## Assigned task
For each line of the data below that holds "model", copy the line.

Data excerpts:
◆ ◆ ◆ ◆ ◆

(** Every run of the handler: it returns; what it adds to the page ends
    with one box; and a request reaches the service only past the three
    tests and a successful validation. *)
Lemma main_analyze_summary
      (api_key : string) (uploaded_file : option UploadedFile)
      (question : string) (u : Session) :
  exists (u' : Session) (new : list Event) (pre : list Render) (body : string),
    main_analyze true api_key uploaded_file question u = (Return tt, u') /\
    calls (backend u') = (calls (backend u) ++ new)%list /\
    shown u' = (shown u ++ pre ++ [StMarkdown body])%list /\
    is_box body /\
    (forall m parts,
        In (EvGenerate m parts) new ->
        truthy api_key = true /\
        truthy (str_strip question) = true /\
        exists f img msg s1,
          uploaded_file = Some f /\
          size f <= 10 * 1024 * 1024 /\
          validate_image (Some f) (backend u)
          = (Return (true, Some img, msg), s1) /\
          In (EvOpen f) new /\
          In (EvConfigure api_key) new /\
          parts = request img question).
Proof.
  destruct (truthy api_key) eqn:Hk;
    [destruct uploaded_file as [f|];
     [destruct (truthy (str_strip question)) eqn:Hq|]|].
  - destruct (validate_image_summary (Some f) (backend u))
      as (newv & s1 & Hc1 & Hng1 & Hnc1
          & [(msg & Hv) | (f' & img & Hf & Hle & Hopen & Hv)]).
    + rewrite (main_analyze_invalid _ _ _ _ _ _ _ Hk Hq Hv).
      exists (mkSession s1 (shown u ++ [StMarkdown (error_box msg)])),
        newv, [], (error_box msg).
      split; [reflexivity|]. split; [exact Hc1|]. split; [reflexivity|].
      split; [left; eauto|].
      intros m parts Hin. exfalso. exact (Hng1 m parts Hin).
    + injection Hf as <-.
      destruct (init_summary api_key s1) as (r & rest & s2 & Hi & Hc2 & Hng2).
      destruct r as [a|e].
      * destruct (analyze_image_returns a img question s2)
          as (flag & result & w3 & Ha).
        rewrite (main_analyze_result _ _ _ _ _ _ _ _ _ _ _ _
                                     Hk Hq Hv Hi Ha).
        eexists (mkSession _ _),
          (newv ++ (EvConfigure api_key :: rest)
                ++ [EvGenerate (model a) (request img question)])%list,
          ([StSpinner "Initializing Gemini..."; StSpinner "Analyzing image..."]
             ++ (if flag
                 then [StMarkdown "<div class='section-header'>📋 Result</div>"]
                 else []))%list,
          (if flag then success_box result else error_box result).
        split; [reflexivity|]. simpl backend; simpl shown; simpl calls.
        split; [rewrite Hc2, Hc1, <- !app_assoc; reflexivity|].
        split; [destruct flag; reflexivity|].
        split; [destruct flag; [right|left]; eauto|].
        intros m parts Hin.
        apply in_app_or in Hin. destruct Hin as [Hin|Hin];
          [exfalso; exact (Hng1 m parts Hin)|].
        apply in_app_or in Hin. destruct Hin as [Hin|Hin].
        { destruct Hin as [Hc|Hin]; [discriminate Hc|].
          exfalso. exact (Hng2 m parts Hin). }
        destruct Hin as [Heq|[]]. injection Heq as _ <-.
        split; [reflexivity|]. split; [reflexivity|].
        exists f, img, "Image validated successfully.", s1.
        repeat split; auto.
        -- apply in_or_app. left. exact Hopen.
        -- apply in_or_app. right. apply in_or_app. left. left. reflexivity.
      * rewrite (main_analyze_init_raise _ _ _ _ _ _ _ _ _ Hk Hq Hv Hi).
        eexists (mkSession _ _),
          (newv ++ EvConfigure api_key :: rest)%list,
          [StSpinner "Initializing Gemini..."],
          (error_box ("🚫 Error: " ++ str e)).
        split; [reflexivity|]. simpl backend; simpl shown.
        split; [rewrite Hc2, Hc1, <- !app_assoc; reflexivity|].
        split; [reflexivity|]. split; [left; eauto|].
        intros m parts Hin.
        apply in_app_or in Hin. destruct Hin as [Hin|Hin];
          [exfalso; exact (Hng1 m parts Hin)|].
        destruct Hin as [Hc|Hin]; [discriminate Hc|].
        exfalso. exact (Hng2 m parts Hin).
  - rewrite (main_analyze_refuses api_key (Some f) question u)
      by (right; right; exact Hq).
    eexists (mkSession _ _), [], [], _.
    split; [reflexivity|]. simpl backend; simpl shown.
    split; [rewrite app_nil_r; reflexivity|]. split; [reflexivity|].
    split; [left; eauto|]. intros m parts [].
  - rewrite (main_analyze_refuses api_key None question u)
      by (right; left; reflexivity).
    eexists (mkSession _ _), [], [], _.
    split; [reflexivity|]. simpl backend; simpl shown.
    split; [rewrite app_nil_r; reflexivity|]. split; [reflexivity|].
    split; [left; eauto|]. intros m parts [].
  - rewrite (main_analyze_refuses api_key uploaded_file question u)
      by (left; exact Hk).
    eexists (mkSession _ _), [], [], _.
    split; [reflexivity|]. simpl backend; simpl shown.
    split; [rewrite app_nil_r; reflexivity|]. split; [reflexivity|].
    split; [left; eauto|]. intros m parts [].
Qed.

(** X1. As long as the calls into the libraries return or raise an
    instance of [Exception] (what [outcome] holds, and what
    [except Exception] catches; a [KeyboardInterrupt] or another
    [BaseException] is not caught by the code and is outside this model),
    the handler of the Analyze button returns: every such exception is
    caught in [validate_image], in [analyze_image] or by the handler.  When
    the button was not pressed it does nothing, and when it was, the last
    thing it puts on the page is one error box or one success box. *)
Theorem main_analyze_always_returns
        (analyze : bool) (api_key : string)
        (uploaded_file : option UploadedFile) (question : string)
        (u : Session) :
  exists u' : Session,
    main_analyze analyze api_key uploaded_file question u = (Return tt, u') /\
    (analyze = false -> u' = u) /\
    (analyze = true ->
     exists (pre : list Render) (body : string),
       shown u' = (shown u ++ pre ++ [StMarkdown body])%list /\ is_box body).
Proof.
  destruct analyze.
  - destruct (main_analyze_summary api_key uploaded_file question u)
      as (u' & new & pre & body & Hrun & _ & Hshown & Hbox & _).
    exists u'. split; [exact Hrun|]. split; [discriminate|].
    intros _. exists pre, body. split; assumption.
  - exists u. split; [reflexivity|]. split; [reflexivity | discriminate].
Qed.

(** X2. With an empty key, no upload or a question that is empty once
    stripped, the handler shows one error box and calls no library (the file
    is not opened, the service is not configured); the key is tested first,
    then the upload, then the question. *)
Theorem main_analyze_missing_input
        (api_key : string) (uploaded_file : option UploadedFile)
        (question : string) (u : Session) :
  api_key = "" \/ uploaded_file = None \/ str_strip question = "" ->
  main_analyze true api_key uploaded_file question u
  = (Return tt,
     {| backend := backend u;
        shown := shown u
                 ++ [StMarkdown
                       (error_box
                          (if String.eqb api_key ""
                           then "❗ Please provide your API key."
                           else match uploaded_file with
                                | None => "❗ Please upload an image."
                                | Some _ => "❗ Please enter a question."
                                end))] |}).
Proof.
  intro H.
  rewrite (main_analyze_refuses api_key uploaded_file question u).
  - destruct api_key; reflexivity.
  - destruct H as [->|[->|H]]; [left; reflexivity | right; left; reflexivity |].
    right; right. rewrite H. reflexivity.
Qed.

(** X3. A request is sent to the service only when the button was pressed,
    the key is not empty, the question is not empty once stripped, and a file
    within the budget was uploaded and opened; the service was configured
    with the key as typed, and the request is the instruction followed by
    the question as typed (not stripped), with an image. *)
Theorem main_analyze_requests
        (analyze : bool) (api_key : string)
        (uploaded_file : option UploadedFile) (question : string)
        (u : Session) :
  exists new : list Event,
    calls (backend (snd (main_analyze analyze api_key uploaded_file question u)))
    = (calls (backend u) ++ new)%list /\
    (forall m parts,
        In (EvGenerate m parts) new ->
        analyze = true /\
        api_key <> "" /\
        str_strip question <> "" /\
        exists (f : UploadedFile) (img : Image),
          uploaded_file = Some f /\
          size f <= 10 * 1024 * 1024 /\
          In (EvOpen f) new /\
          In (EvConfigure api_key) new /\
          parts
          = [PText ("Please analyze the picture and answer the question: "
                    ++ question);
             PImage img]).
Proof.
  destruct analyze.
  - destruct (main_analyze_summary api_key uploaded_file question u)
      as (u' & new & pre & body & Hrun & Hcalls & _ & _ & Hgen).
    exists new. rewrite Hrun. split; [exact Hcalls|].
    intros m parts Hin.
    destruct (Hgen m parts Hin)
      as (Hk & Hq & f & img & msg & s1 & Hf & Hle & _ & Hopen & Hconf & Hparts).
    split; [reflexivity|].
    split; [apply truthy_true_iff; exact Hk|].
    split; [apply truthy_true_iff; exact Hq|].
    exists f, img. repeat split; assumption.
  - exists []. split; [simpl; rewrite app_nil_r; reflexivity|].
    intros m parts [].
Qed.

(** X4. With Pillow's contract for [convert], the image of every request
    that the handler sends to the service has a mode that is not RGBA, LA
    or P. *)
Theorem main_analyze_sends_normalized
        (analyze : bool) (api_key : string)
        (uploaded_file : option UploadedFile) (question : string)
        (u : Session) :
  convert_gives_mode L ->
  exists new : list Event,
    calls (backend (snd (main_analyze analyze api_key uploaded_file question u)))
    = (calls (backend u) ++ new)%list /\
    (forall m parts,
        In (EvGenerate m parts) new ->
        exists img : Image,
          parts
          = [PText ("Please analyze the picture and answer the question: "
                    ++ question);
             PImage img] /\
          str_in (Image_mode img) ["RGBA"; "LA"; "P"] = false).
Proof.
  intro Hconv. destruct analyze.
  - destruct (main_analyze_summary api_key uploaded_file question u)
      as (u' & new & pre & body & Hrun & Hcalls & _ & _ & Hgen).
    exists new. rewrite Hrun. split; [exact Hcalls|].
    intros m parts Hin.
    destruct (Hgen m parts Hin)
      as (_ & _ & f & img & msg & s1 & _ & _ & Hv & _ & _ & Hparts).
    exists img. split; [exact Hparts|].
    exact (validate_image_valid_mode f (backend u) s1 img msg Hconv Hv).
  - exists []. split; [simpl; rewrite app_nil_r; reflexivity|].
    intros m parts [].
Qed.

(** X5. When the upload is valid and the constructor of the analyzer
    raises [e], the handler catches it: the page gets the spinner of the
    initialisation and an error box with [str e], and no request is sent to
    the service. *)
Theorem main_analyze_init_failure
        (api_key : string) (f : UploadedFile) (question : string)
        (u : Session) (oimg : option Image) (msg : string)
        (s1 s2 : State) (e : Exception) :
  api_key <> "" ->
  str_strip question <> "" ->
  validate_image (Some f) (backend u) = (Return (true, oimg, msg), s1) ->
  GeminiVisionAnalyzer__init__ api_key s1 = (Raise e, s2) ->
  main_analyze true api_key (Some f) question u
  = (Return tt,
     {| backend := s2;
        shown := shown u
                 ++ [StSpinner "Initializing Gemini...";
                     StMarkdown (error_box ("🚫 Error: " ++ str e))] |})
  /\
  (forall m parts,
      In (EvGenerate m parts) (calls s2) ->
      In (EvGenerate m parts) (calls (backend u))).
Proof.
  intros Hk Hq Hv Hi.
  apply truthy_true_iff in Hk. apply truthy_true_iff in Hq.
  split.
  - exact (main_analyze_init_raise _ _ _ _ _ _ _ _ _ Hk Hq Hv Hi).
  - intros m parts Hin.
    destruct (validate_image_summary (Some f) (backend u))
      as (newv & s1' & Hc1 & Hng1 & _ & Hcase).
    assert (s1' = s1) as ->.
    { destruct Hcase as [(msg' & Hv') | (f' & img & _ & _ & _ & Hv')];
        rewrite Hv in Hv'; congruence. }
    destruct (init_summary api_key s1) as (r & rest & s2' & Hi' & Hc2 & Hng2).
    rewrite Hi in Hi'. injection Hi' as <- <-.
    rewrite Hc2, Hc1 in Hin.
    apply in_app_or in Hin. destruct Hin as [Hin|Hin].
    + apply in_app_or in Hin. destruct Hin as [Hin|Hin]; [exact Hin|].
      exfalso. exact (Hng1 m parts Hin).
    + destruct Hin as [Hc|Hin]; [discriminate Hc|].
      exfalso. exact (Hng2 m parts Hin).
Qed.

◆ ◆ ◆ ◆ ◆

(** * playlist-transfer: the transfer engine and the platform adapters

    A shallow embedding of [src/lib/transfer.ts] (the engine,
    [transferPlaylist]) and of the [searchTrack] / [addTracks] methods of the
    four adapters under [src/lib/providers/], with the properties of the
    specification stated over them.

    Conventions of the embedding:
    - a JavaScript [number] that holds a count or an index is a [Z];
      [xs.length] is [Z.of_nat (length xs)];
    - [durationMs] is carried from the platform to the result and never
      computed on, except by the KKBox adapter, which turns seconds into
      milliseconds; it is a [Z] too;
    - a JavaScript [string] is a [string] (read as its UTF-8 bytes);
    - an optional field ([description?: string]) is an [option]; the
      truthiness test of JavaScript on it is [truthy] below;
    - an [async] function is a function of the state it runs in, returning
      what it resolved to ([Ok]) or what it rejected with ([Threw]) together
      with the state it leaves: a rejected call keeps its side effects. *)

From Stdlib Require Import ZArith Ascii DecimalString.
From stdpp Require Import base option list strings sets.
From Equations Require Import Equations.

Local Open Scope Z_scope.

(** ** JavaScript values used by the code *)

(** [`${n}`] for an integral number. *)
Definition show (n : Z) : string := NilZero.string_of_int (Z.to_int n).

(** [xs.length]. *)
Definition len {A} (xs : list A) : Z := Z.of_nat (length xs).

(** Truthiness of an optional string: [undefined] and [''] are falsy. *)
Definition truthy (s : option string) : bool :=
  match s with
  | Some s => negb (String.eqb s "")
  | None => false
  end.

◆ ◆ ◆ ◆ ◆

## Task output
                ++ [EvGenerate (model a) (request img question)])%list,
    [BaseException] is not caught by the code and is outside this model),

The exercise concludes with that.